Production Order Lifecycle

The following figure shows a typical lifecycle of a production order in SAP Digital Manufacturing:

It starts with the creation of the order (1). At creation, the Production Supervisor specifies how many units of a product to manufacture with this order. In the next step, they release the order (2). The order release authorizes the Shop Floor Personnel to produce the specified quantity of the material. You can release the entire quantity or less to the shop floor, to balance, for example, production capacity load or resource and material availability. When you release less than the entire quantity, you can release one order multiple times until the sum of all released quantities reaches the ordered quantity.

At order release, the system creates SFC (Shop Floor Control) numbers according to the quantity settings of the material master of the produced good and the SFC number creation rules. Furthermore, the system references a BOM and a production routing. Both come either from the data in the order (if maintained) or from the material master.

Note

What is a Shop Floor Control number or SFC?

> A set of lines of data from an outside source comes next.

(* ===== verification/RadixSpec.v ===== *)
(** What the radix cache promises its clients: longest-prefix matching, insertion
    as an update of the set of cached prefixes, eviction in policy order that
    never touches locked prefixes, exact size counters, and an invariant of every
    reachable cache under which no operation fails. *)

From S2P Require Import Prelude RadixKey RadixCache RadixOps.

Open Scope Z_scope.

(** * Cached prefixes are a function *)

Section det.
Context (page_size : nat) (is_eagle : bool).
Hypothesis Hps : (0 < page_size)%nat.

#[local] Notation tree_ok := (tree_ok page_size is_eagle).

(** Two walks from one node that read the same whole pages read the same values. *)
Lemma seg_agree H root cnt e m : ∀ a i j fu fv gu gv,
  tree_ok H root cnt → seg H root e a i fu fv → seg H root e a j gu gv → (m mod page_size = 0)%nat →
  (m ≤ length fu)%nat → (m ≤ length gu)%nat → take m fu = take m gu → take m fv = take m gv.
Proof.
  induction m as [m IH] using lt_wf_ind. intros a i j fu fv gu gv HT Hi Hj Hm Hf Hg E.
  destruct (decide (m = 0)%nat) as [->|Hm0]; [by rewrite !take_0|].
  pose proof (multiple_gap 0 m _ (Nat.Div0.mod_0_l _) Hm ltac:(lia)) as Hge.
  destruct (seg_first _ _ _ _ _ _ _ Hi) as [(_ & -> & _)|(b & bn & ru & rv & Hb & Hbr & Hbp & Hbe & Hbs & -> & ->)];
    [simpl in Hf; lia|].
  destruct (seg_first _ _ _ _ _ _ _ Hj) as [(_ & -> & _)|(d & dn & su & sv & Hd & Hdr & Hdp & Hde & Hds & -> & ->)];
    [simpl in Hg; lia|].
  destruct (ok_key _ _ _ _ _ HT _ _ Hb Hbr) as (Hk1 & Hk2 & _ & Hkv).
  destruct (ok_key _ _ _ _ _ HT _ _ Hd Hdr) as (Hl1 & Hl2 & _ & _).
  pose proof (multiple_gap 0 _ _ (Nat.Div0.mod_0_l _) Hk2 Hk1) as Hkp.
  pose proof (multiple_gap 0 _ _ (Nat.Div0.mod_0_l _) Hl2 Hl1) as Hlp.
  assert (b = d) as <-.
  { eapply (child_unique page_size is_eagle H root cnt b d a bn dn); try done; [congruence|].
    apply (f_equal (take page_size)) in E. rewrite !take_take, Nat.min_l in E by lia.
    rewrite !take_app_le in E by (rewrite length_units; lia). exact E. }
  assert (dn = bn) as -> by congruence. set (n := klen (key bn)) in *.
  destruct (decide (m ≤ n)%nat) as [Hmn|Hmn]; [by rewrite !take_app_le by lia|].
  assert (Hun : length (units (key bn)) = n) by apply length_units. rewrite !length_app in Hf, Hg.
  rewrite !take_app_ge in * by lia. rewrite Hun, Hkv in *. f_equal. apply app_inv_head in E.
  apply (IH (m - n)%nat ltac:(lia) b i j ru rv su sv HT Hbs Hds); [|lia|lia|done].
  unfold aligned in Hk2. fold n in Hk2. apply Nat.Lcm0.mod_divide in Hm, Hk2. apply Nat.Lcm0.mod_divide.
  by apply Nat.divide_sub_r.
Qed.

Lemma stored_det H root cnt e us vs ws :
  tree_ok H root cnt → stored page_size H root e us vs → stored page_size H root e us ws → vs = ws.
Proof.
  intros HT (i & fu & fv & Hi & Hu & Hv & Hm) (j & gu & gv & Hj & Hu' & Hv' & _). rewrite Hv, Hv'.
  apply (seg_agree H root cnt e (length us) root i j fu fv gu gv); try done; [..|congruence].
  - rewrite Hu, length_take. lia.
  - rewrite Hu', length_take. lia.
Qed.

Lemma stored_length H root cnt e us vs : tree_ok H root cnt → stored page_size H root e us vs → length vs = length us.
Proof using.
  clear Hps. intros HT (i & fu & fv & Hi & Hu & Hv & _). destruct (full_length _ _ _ _ _ _ _ _ _ HT Hi) as (Hl & _).
  rewrite Hv, length_take, <-Hl. apply (f_equal length) in Hu. rewrite length_take in Hu. lia.
Qed.

End det.

(** * The abstract contract *)

(** The cached prefixes: a namespace, the units of a key, their slots. *)
Definition Content : Type := option string → list (Z * option Z) → list Z → Prop.

Definition cached (page_size : nat) (c : RadixCache) : Content :=
  stored page_size (nheap c) (root_node c).

(** [vs] are the slots of the longest prefix of [us] in [A]; it has [n] units. *)
Definition longest (A : Content) (e : option string) (us : list (Z * option Z)) (n : nat) (vs : list Z) : Prop :=
  A e (take n us) vs ∧ (n ≤ length us)%nat ∧ length vs = n ∧
  ∀ m s, (m ≤ length us)%nat → A e (take m us) s → (m ≤ n)%nat.

(** [A'] is [A] with the whole-page prefixes of [us], whose slots are [vs]. *)
Definition extended (page_size : nat) (A A' : Content) (e : option string) (us : list (Z * option Z)) (vs : list Z) : Prop :=
  ∀ e' us' vs', A' e' us' vs' ↔
    A e' us' vs' ∨ (e' = e ∧ us' `prefix_of` us ∧ (length us' mod page_size = 0)%nat ∧ vs' = take (length us') vs).

(** The number of locks on a node. *)
Definition nlocks (i : nat) (L : list nat) : Z := Z.of_nat (length (filter (fun j => j = i) L)).

Lemma nlocks_cons i j L : nlocks i (j :: L) = nlocks i L + (if decide (i = j) then 1 else 0).
Proof. unfold nlocks. rewrite filter_cons. repeat case_decide; simplify_eq; simpl; lia. Qed.

Lemma nlocks_app i L1 L2 : nlocks i (L1 ++ L2) = nlocks i L1 + nlocks i L2.
Proof. unfold nlocks. rewrite filter_app, length_app. lia. Qed.

Lemma nlocks_pos i L : i ∈ L → 0 < nlocks i L.
Proof.
  intros Hi. induction Hi as [|? ? ? Hi IH]; rewrite nlocks_cons.
  - rewrite decide_True by done. unfold nlocks. lia.
  - case_decide; lia.
Qed.

Lemma heap_nheap c i : is_Some (heap c !! i) ↔ is_Some (nheap c !! i).
Proof. unfold nheap. rewrite lookup_fmap. by rewrite fmap_is_Some. Qed.

Section spec.
Context (page_size : nat) (is_eagle : bool) (monotonic : nat → Z).
Hypothesis Hps : (0 < page_size)%nat.

#[local] Notation wf := (wf page_size is_eagle).
#[local] Notation cached := (cached page_size).
#[local] Notation norm_key := (norm_key page_size is_eagle).
#[local] Notation norm_value := (norm_value page_size is_eagle).
#[local] Notation mode_ok := (mode_ok is_eagle).
#[local] Notation value_ok := (value_ok page_size is_eagle).
(** The claimed slots are whole pages, the same in the aligned key. *)
Lemma claim_aligned c r ts row :
  wf c → radix_claim c r ts row →
  (cache_protected_len r ≤ klen (key_of ts r))%nat ∧ (cache_protected_len r mod page_size = 0)%nat ∧
  cached page_size c (req_extra_key r) (take (cache_protected_len r) (units (key_of ts r))) (take (cache_protected_len r) row).
Proof.
  intros Hw (j & Hj & Hk & Hr & Hf). pose proof Hw as (HT & _).
  destruct (full_length _ _ _ _ _ _ _ _ _ HT Hf) as (_ & Hm & _).
  rewrite length_take, length_units, Nat.min_l in Hm by done.
  pose proof (aligned_le page_size Hps _ _ Hm Hk) as Hle. split; [done|]. split; [done|].
  unfold radix_key_of in *. rewrite (page_aligned_units page_size Hps), take_take, Nat.min_l by done. by eapply stored_full.
Qed.

(** Inserting the row of a request: what was claimed is found again. *)
Lemma hand_over c r ts row prio ch :
  wf c → radix_claim c r ts row → (length ts ≤ length row)%nat →
  let v := take (klen (key_of ts r)) (take (length ts) row) in
  ∃ c' n ws, insert page_size false is_eagle monotonic (key_of ts r) (Some v) prio ch c = Ok (c', n) ∧
    inserted c c' (req_extra_key r) (key_of ts r) v n ws ∧ (cache_protected_len r ≤ n ≤ klen (key_of ts r))%nat ∧
    length ws = n ∧ take (cache_protected_len r) ws = take (cache_protected_len r) row.
Proof.
  intros Hw Hcl Hlen v. destruct (claim_aligned c r ts row Hw Hcl) as (Hle & Hm & Hst).
  pose proof (radix_key_len page_size is_eagle Hps ts r) as Hkl.
  assert (Hv : length v = klen (key_of ts r)) by (unfold v; len_lia).
  destruct (radix_key_value page_size is_eagle Hps ts r v Hv) as [Hvo Hvn].
  destruct (radix_key_extra page_size is_eagle Hps ts r) as [He Hmo].
  destruct (insert_longest page_size is_eagle monotonic Hps (key_of ts r) (Some v) prio ch c Hw Hmo Hvo)
    as (c' & n & ws & Hr & (Hs & Hn & Hlw & Hmax) & Hin).
  rewrite radix_key_norm, ?Hvn, He in * by done. rewrite length_units in *.
  exists c', n, ws. split; [done|]. split; [done|]. specialize (Hmax _ _ Hle Hst). split; [lia|]. split; [done|].
  pose proof Hw as (HT & _). eapply (stored_det page_size is_eagle Hps _ _ _ _ _ _ _ HT); [|exact Hst].
  set (p := cache_protected_len r) in *. set (U := units (key_of ts r)) in *.
  assert (HU : take p U = take p (take n U)) by (rewrite take_take; f_equal; lia).
  assert (HlU : length (take p U) = p) by (unfold U; rewrite length_take, length_units; lia).
  replace (take p ws) with (take (length (take p U)) ws) by (by rewrite HlU).
  apply stored_prefix with (us := take n U); [exact Hps|exact Hs| |by rewrite HlU]. rewrite HU. apply prefix_take.
Qed.

#[local] Notation rinv := (rinv page_size is_eagle).

Lemma inserted_rinv c c' e k v n ws L : rinv (c, L) → inserted c c' e k v n ws → rinv (c', L).
Proof. intros Hr Hi. apply (rinv_same page_size is_eagle c); [done|apply Hi..]. Qed.

Lemma quiet_rinv c c' L : rinv (c, L) → quiet page_size is_eagle c c' → rinv (c', L).
Proof. intros Hr Hq. apply (rinv_same page_size is_eagle c); [done|apply Hq..]. Qed.

(** Giving a lock back. *)
Lemma unlock c j L :
  rinv (c, j :: L) → ∃ c' d, dec_lock_ref false j c = Ok (c', d) ∧ rinv (c', L) ∧
    (∀ x, slots x (nheap c') = slots x (nheap c)) ∧ (∀ e i us vs, fullc c e i us vs ↔ fullc c' e i us vs).
Proof.
  intros Hr. assert (Hj : j ∈ j :: L) by left. pose proof (rinv_held page_size is_eagle Hps c _ j Hr Hj) as Hh. pose proof Hr as (Hw & _ & Hl).
  destruct (dec_lock_ok page_size is_eagle monotonic Hps c j Hw Hh) as (c' & l & _ & E & Hw' & Hrl & Ho).
  exists c'. eexists. split; [exact E|]. split; [|split].
  - apply (rinv_relock page_size is_eagle c c' (j :: L) j l (-1)); try done.
    + intros i. rewrite nlocks_cons. case_decide; lia.
    + intros i Hi. apply Hl. by right.
  - intros x. by eapply relocks_slots.
  - intros e i us vs. by eapply relocks_full.
Qed.

Lemma lock c j L :
  rinv (c, L) → is_Some (heap c !! j) → ∃ c' d, inc_lock_ref false j c = Ok (c', d) ∧ rinv (c', j :: L) ∧
    (∀ x, slots x (nheap c') = slots x (nheap c)) ∧ (∀ e i us vs, fullc c e i us vs ↔ fullc c' e i us vs).
Proof.
  intros Hr [n Hj]. pose proof Hr as (Hw & _ & Hl).
  destruct (inc_lock_ok page_size is_eagle monotonic Hps c j n Hw Hj) as (c' & l & _ & E & Hw' & Hrl & Ho).
  exists c'. eexists. split; [exact E|]. split; [|split].
  - apply (rinv_relock page_size is_eagle c c' L j l 1); try done.
    + intros i. by rewrite nlocks_cons.
    + intros i [->|Hi]%elem_of_cons; [by exists n|by apply Hl].
  - intros x. by eapply relocks_slots.
  - intros e i us vs. by eapply relocks_full.
Qed.

Lemma full_live c e j us vs : wf c → fullc c e j us vs → is_Some (heap c !! j).
Proof.
  intros Hw Hf. destruct Hf as [|i n p us vs _ Hn _ _ _].
  - destruct (root_lookup page_size is_eagle c Hw) as [r Hr]. by exists r.
  - apply nheap_Some in Hn as (m & Hm & _). by exists m.
Qed.

Lemma radix_ok_perm c L L' : L ≡ₚ L' → rinv (c, L) → rinv (c, L').
Proof.
  intros Hp (Hw & Ho & Hl). split; [done|]. cbn [fst snd] in *. split.
  - intros i Hi. rewrite Ho by done. unfold nlocks. by rewrite Hp.
  - intros i Hi. apply Hl. by rewrite Hp.
Qed.

Lemma units_prefix ts ts' e b : ts `prefix_of` ts' → units (mkKey ts e b) `prefix_of` units (mkKey ts' e b).
Proof.
  intros [k ->]. unfold units. simpl. destruct b.
  - induction ts as [|a [|b ts] IH]; [apply prefix_nil|apply prefix_nil|]. simpl in *. by apply prefix_cons.
  - rewrite fmap_app. by apply prefix_app_r.
Qed.

Lemma radix_claim_ext c r ts row r' ts' row' :
  radix_claim c r ts row → last_node r' = last_node r → req_extra_key r' = req_extra_key r →
  cache_protected_len r' = cache_protected_len r → ts `prefix_of` ts' →
  take (cache_protected_len r) row' = take (cache_protected_len r) row → radix_claim c r' ts' row'.
Proof.
  intros (j & Hj & Hk & Hr & Hf) Hn He Hp Hts Htk. exists j. rewrite Hn, He, Hp.
  destruct (units_prefix ts ts' (req_extra_key r) is_eagle Hts) as [rest Hu].
  assert (Hl : (klen (mkKey ts (req_extra_key r) is_eagle) ≤ klen (mkKey ts' (req_extra_key r) is_eagle))%nat).
  { rewrite <-!length_units, Hu, length_app. lia. }
  split; [done|]. split; [lia|]. split.
  - apply (f_equal length) in Htk. rewrite !length_take in Htk. lia.
  - rewrite Hu, take_app_le, Htk by (rewrite length_units; lia). exact Hf.
Qed.

Lemma radix_claim_cut c r ts row ts' :
  radix_claim c r ts row → ts' `prefix_of` ts → (cache_protected_len r < length ts')%nat → radix_claim c r ts' row.
Proof.
  intros (j & Hj & Hk & Hr & Hf) Hts Hlt. destruct (units_prefix ts' ts (req_extra_key r) is_eagle Hts) as [rest Hu].
  assert (Hl : (cache_protected_len r ≤ klen (mkKey ts' (req_extra_key r) is_eagle))%nat) by (unfold klen; simpl; destruct is_eagle; lia).
  exists j. split; [done|]. split; [done|]. split; [done|]. by rewrite Hu, take_app_le in Hf by (rewrite length_units; lia).
Qed.
(* ===== verification/KvSystem.v ===== *)
(** The life of the KV slots of a server: requests enter with a match of their
    prompt ([Req.init_next_round_input]), extend and decode in batches
    ([alloc_for_extend], [alloc_for_decode], [write_cache_indices] of
    [mem_cache/common.py], called from [prepare_for_extend] and
    [prepare_for_decode]), are cached between chunks, and leave through
    [release_kv_cache].  Every step is the composition of the operations of the
    other files; the theorems hold for every cache that meets [PrefixCacheLaws].

    Speculative decoding and the stripping of thinking tokens are off, so that a
    request has no slots beyond its committed ones; allocation in the theorems is
    by single slots ([page_size = 1]). *)

From S2P Require Import Prelude Tensor VisiblePlan Allocator RadixKey RadixCache RadixOps RadixSpec ReqPool ReqCache.

Open Scope Z_scope.

Section batch.
(** [torch.empty] is a parameter of the paged allocations. *)
Context {T : Type} {PC : PrefixCache T} (uninit : Z → list Z) (page_size : nat).

(** ** Entering *)

Definition compute_max_prefix_len (return_logprob : bool) (logprob_start_len : Z) (input_len : nat) : nat :=
  let m := Z.of_nat input_len - 1 in
  let m := if return_logprob && bool_decide (0 ≤ logprob_start_len) then m `min` logprob_start_len else m in
  Z.to_nat (m `max` 0).

(** [init_next_round_input] with a tree, and the lock [PrefillAdder] takes on the node matched. *)
Definition init_next_round_input (return_logprob : bool) (logprob_start_len : Z) (r : Req) (t : T) : result (T * Req) :=
  let fill := origin_input_ids r ++ output_ids r in
  let ids := take (compute_max_prefix_len return_logprob logprob_start_len (length fill)) fill in
  do! m <- match_req (mkKey ids (req_extra_key r) false) t;
  let '(t, idx, node) := m in
  Ok (t, set_prefix idx node (length idx) (set_tokens (output_ids r) fill r)).
Lemma shared_late_snoc late late' (dn : list QReq) r :
  shared_late late dn → rid r ∉ rid <$> dn → (∀ y, y ≠ rid r → y ∈ late' ↔ y ∈ late) →
  (rid r ∈ late' ↔ uncached r ∧ ∃ s, s ∈ dn ∧ leader late s ∧ shares r s) → shared_late late' (dn ++ [r]).
Proof.
  intros Hs Hr Hl Hnew pre r0 post E.
  assert (Hsame : ∀ l : list QReq, (∀ x, x ∈ l → x ∈ dn) → ∀ y, (∃ s, s ∈ l ∧ leader late' s ∧ shares y s) ↔ (∃ s, s ∈ l ∧ leader late s ∧ shares y s)).
  { intros l Hin y. split; intros (x & Hx & Hld & Hsh); exists x; (split; [done|]; split; [|done]);
      by apply (leader_same late late' dn x r Hr Hl (Hin _ Hx)). }
  destruct post as [|r1 post _] using rev_ind.
  - apply app_inj_tail in E as [-> ->]. by rewrite Hsame.
  - rewrite app_comm_cons, app_assoc in E. apply app_inj_tail in E as [-> ->].
    rewrite Hl by (intros E; apply Hr; rewrite <-E; apply list_elem_of_fmap_2; set_solver).
    rewrite (Hs pre r0 post eq_refl), Hsame; [done|]. set_solver.
Qed.

(** The part of the invariant every branch of the loop re-establishes. *)
Lemma matching_ok_snoc t q s r r' t' c' late' :
  matching_ok t q s → wf (m_tree s) → rid r ∉ rid <$> m_done s → quiet (m_tree s) t' → rematched r r' →
  (∃ j, last_node (base r') = Some j ∧ is_Some (heap t' !! j)) →
  (∃ n, longest (cached page_size (m_tree s)) (req_extra_key (base r')) (units (norm_key page_size is_eagle (prefix_key r'))) n
          (prefix_indices (base r'))) →
  RadixCache.wf 1 false c' → (∀ y, y ≠ rid r' → y ∈ late' ↔ y ∈ m_late s) →
  (rid r' ∈ late' ↔ uncached r' ∧ ∃ x, x ∈ m_done s ∧ leader (m_late s) x ∧ shares r' x) →
  (∀ e us vs, cached 1 c' e us vs → us ≠ [] → (∃ vs', cached 1 (m_queue s) e us vs') ∨
     leader late' r' ∧ e = req_extra_key (base r') ∧ us `prefix_of` units (prefix_key r')) →
  (∀ e us vs, cached 1 (m_queue s) e us vs → cached 1 c' e us vs) →
  (leader late' r' → ∀ us, us `prefix_of` units (prefix_key r') → ∃ vs, cached 1 c' (req_extra_key (base r')) us vs) →
  matching_ok t (q ++ [r]) (mkMatching t' c' late' (m_done s ++ [r'])).
Proof.
  intros Hs Hw Hrid Hq Hre Hlive Hlong Hwc Hl Hnew Honly Hkeep Hins.
  assert (Hrr : rid r' = rid r) by (by destruct Hre as (? & ? & ->)). rewrite <-Hrr in Hrid.
  assert (Hld : ∀ x, x ∈ m_done s → leader late' x ↔ leader (m_late s) x) by (intros x; by apply (leader_same _ _ _ x r' Hrid Hl)).
  destruct Hs as [S1 S2 S3 S4 S5 S6 S7 S8]. split; cbn [m_tree m_queue m_late m_done].
  - by eapply quiet_trans.
  - apply Forall2_app; [done|by constructor].
  - apply Forall_app. split; [|constructor; [|constructor]].
    + eapply Forall_impl; [exact S3|]. intros x [(j & Hj & Hs) Hn]. split; [|done]. exists j. split; [done|by eapply quiet_live].
    + split; [done|]. destruct Hlong as [n Hn]. exists n. by eapply longest_quiet.
  - done.
  - intros e us vs Hc Hne. destruct (Honly e us vs Hc Hne) as [[vs' Hc']|(H1 & H2 & H3)].
    + destruct (S5 e us vs' Hc' Hne) as (x & Hx & H1 & H2 & H3). exists x. rewrite elem_of_app, Hld by done. by split_and!; [left|..].
    + exists r'. rewrite elem_of_app. split_and!; [right; left|done..].
  - intros x us [Hx|Hx]%elem_of_app Hlx Hp.
    + destruct (S6 x us Hx) as [vs Hc]; [by apply Hld|done|]. exists vs. by apply Hkeep.
    + apply list_elem_of_singleton in Hx as ->. by apply Hins.
  - intros y Hy. rewrite fmap_app, elem_of_app. destruct (decide (y = rid r')) as [->|Hn]; [right; left|]. left. apply S7. by apply Hl.
  - by apply (shared_late_snoc (m_late s)).
Qed.

Lemma match_step_ok t q s r :
  matching_ok t q s → rid r ∉ rid <$> m_done s →
  ∃ s', match_step page_size is_eagle monotonic uninit s r = Ok s' ∧ matching_ok t (q ++ [r]) s'.
Proof.
  intros Hs Hrid. pose proof (q_wf _ _ _ _ (mo_tree _ _ _ Hs)) as Hw.
  destruct (match_for_req_ok (m_tree s) r Hw) as (t' & r' & E & Hq & Hre & Hlive & Hlong).
  assert (Hrr : rid r' = rid r) by (by destruct Hre as (? & ? & ->)).
  assert (Hnl : rid r' ∉ m_late s) by (rewrite Hrr; intros Hin; by apply Hrid, (mo_rids _ _ _ Hs)).
  unfold match_step. rewrite E. cbn [mbind result_bind]. case_bool_decide as Hshort.
  2:{ eexists. split; [done|]. eapply matching_ok_snoc; try done; [apply Hs|unfold uncached; naive_solver|naive_solver|].
      intros [Hu _]. done. }
  destruct (queue_match_ok t q s r' Hs) as (c & vs & j & Eq & Hqq & Hiff). rewrite Eq. cbn [mbind result_bind].
  pose proof (fun e us vs => quiet_stored 1 false (m_queue s) c e us vs Hqq) as Hst. case_bool_decide as Hlong'.
  { eexists. split; [done|]. eapply matching_ok_snoc; try done; [apply Hqq|set_solver|set_solver| | |].
    - intros e us ws Hc _. left. exists ws. by apply Hst.
    - intros e us ws Hc. by apply Hst.
    - intros [_ Hn]. set_solver. }
  destruct (insert_longest 1 false monotonic ltac:(lia) (prefix_key r') (Some (uninit (length (prefix_ids r')))) 0 false c)
    as (c2 & n & ws & Ei & _ & Hins); [apply Hqq|done|cbn; by rewrite Huninit|].
  unfold queue_insert. rewrite Ei. cbn [mbind result_bind fst]. eexists. split; [done|].
  apply (inserted_extended 1 false ltac:(lia)) in Hins as Hext; [|apply Hqq].
  change (norm_key 1 false (prefix_key r')) with (prefix_key r') in *.
  eapply matching_ok_snoc; try done; [apply Hins|naive_solver| | |].
  - intros e us ws' Hc _. apply Hext in Hc as [Hc|(-> & Hp & _)]; [left; exists ws'; by apply Hst|by right].
  - intros e us ws' Hc. apply Hext. left. by apply Hst.
  - intros _ us Hp. eexists. apply Hext. right. split; [done|]. split; [done|]. split; [apply Nat.mod_1_r|done].
Qed.

Lemma compute_prefix_matches_ok t wt q :
  wf t → NoDup (rid <$> q) →
  ∃ s, _compute_prefix_matches page_size is_eagle monotonic uninit t wt q = Ok s ∧ matching_ok t q s.
Proof.
  intros Hw Hnd. apply (foldM_invariant (matching_ok t)).
  - split; cbn [m_tree m_queue m_late m_done].
    + by apply quiet_refl.
    + constructor.
    + constructor.
    + apply (reset_ok 1 false monotonic); lia.
    + intros e us vs Hc Hne. by apply reset_content in Hc.
    + intros r us Hr. by apply not_elem_of_nil in Hr.
    + set_solver.
    + intros pre r post E. by destruct pre.
  - intros dn r todo s Hq Hs. apply match_step_ok; [done|]. intros Hin.
    assert (Hr : rid <$> m_done s = rid <$> dn).
    { pose proof (mo_done _ _ _ Hs) as HF. clear -HF. induction HF as [|x y l k (? & ? & ->) _ IH]; [done|]. rewrite !fmap_cons, IH. done. }
    rewrite Hr in Hin. rewrite Hq, fmap_app, fmap_cons in Hnd. apply NoDup_app in Hnd as (_ & Hd & _). apply (Hd _ Hin). left.
Qed.

(** Matching the waiting queue against the tree succeeds, gives every request
    its longest cached prefix and leaves the cached prefixes alone; a request is
    set back exactly if little of it is cached and an earlier request of the queue
    that is not set back itself shares at least the threshold of leading tokens
    under the same key, so that one request of each group goes first. *)
Theorem in_batch_sharing t wt q :
  wf t → NoDup (rid <$> q) →
  ∃ s, _compute_prefix_matches page_size is_eagle monotonic uninit t wt q = Ok s ∧
    Forall2 rematched q (m_done s) ∧ shared_late (m_late s) (m_done s) ∧
    Forall (fun r => ∃ n, longest (cached page_size t) (req_extra_key (base r))
              (units (norm_key page_size is_eagle (prefix_key r))) n (prefix_indices (base r))) (m_done s) ∧
    wf (m_tree s) ∧ (∀ e us vs, cached page_size (m_tree s) e us vs ↔ cached page_size t e us vs).
Proof.
  intros Hw Hnd. destruct (compute_prefix_matches_ok t wt q Hw Hnd) as (s & E & Hs). exists s. split; [done|].
  split; [apply Hs|]. split; [apply Hs|]. split; [|split].
  - eapply Forall_impl; [apply Hs|]. by intros r [_ ?].
  - apply (mo_tree _ _ _ Hs).
  - intros e us vs. symmetry. exact (quiet_stored page_size is_eagle _ _ _ _ _ (mo_tree _ _ _ Hs)).
Qed.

An SFC is a unique identifier representing a specific instance of a particular material being built during the manufacturing process. In practice, if you manage your material in serial numbers, one SFC number in SAP Digital Manufacturing corresponds to one serialized item, for example one bicycle with one serial number. If there are quality problems, you can track each individual bike via the serial number.

If you manage your material in production lots, you assign one SFC number to one production lot in SAP Digital Manufacturing. For example, you produce wheels for your bicycles but you don't want to track each individual wheel. In this case, you could create a production lot per order and day and group all wheels you manufacture that day under one lot. If there are quality problems, you can only track the production lot, but you can’t identify individual items in the production lot.

Based on the identified routing, the system puts one or more SFCs into the queue of the first manufacturing operation (3). The Operator who is responsible for the execution of the first step reviews the SFCs that are queued at their operation using a Production Operator Dashboard (POD). In the POD, the operator enters the used resource at their work center and logs the start of the manufacturing operation by choosing a respective button. If necessary and maintained in the master data, they display work instructions that explain details of the manufacturing process. In addition, the operator records which and how many components they consumed during the operation (4). They then collect extra data (for example, component serial numbers, used inventory numbers, other assembly and manufacturing-related data, 5) that are required to document the production process.

If in-process quality inspection is required, the operator records the respective data in the POD (6). If non-conformances are detected, the operator can maintain the respective data (for example, type of defect and a description, immediate actions, and so on) in a non-conformance record (7). After the operator has finished their work, they complete the SFC at this operation and the system routes the SFC to the following operation (8). Based on the operator input, the following operation can be the next manufacturing step in the routing (default flow), or special operations that the system selects based on the defect data. The production process continues until the SFC has gone through all production steps (9). When the operator at the last manufacturing step completes the SFC at this step, the SFC status changes to done. The system puts this product to inventory by creating an inventory record (10).

The POD is the user interface (UI) that users use to perform a multitude of activities on the shop floor against the SFC. You can adapt the UI and the underlying functions to your company's use cases: From a simple production process over capturing of assembly or quality data, to the display of 3D working instructions.